╔══

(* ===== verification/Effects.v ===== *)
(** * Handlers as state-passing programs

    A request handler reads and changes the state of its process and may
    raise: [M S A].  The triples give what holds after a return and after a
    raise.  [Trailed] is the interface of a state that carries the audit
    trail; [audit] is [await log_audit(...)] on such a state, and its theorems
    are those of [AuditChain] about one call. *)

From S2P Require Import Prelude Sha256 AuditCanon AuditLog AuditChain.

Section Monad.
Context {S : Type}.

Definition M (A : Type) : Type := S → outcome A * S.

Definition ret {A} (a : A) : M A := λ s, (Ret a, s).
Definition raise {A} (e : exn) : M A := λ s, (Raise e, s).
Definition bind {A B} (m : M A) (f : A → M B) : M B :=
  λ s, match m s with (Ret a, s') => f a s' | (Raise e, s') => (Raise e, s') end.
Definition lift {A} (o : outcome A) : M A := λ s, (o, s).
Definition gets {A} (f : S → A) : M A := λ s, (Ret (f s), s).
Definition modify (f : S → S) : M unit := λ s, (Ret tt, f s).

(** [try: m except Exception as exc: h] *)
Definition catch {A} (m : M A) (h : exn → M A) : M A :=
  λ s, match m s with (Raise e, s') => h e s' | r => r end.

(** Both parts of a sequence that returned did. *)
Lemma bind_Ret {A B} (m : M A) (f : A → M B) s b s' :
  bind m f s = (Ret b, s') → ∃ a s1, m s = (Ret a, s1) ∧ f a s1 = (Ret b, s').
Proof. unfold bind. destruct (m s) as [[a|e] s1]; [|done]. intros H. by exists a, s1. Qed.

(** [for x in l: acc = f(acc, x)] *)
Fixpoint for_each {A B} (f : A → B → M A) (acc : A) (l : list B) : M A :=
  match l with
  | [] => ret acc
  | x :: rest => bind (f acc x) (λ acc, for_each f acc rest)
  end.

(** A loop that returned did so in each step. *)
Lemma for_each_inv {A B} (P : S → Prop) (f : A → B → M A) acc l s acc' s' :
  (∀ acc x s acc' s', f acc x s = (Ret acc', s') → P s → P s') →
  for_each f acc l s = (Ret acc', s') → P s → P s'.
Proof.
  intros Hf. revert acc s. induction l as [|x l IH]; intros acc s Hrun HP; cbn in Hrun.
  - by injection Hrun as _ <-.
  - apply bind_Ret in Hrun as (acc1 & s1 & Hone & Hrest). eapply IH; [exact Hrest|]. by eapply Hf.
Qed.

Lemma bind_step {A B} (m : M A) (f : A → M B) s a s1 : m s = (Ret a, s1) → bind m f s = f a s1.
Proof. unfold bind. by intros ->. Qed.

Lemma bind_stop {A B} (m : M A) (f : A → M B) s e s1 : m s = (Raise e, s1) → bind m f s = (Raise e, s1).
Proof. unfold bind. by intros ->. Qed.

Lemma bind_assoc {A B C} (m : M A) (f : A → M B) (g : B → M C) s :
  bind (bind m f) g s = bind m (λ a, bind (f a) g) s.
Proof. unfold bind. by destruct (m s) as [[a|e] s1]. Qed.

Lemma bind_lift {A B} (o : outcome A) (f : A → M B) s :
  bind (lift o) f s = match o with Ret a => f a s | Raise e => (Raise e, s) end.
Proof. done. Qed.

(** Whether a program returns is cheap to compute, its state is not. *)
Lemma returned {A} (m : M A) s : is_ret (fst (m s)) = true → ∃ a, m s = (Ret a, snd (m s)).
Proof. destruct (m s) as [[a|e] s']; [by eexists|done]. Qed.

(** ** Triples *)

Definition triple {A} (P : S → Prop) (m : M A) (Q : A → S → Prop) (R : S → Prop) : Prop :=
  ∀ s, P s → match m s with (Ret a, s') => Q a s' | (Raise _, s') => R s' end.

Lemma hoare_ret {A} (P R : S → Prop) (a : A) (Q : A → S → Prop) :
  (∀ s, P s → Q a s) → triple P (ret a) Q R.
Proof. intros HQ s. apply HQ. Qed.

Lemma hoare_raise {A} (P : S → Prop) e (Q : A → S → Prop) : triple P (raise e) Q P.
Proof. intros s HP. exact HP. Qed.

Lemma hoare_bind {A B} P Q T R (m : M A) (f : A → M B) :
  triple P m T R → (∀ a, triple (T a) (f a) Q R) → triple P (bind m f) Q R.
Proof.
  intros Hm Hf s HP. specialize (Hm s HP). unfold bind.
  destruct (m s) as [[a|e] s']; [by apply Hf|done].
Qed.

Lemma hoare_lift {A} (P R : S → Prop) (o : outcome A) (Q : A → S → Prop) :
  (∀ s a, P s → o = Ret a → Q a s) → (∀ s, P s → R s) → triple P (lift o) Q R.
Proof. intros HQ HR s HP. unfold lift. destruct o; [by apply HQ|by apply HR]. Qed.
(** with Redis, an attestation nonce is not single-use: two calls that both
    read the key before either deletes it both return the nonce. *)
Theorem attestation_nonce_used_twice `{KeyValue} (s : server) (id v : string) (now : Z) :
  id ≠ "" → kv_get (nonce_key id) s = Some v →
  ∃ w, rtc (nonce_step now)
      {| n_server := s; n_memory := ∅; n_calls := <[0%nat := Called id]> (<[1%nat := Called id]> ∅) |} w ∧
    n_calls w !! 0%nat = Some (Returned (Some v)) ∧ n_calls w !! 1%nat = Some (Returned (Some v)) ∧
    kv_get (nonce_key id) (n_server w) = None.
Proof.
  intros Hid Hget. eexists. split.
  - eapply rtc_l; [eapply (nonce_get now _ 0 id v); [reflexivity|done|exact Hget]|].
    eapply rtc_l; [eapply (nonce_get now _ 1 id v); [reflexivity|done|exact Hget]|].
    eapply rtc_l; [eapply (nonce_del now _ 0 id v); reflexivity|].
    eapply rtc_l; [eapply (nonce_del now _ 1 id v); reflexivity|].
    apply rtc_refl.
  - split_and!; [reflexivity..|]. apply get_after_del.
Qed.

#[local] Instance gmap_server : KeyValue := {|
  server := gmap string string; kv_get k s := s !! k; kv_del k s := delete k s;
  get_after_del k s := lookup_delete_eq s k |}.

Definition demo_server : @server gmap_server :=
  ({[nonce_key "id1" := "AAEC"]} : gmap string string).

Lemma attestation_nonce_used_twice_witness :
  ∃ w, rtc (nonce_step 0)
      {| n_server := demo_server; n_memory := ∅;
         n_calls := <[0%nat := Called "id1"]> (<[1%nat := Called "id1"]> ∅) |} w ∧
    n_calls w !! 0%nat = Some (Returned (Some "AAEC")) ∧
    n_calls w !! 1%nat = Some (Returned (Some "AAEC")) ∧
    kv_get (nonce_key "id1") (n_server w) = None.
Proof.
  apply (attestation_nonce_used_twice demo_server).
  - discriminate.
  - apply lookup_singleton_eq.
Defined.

╚══

■ **Task statement**: Could you state how many lines of the data include the word "that"? Only the number is needed.

■ **Task solution**: 4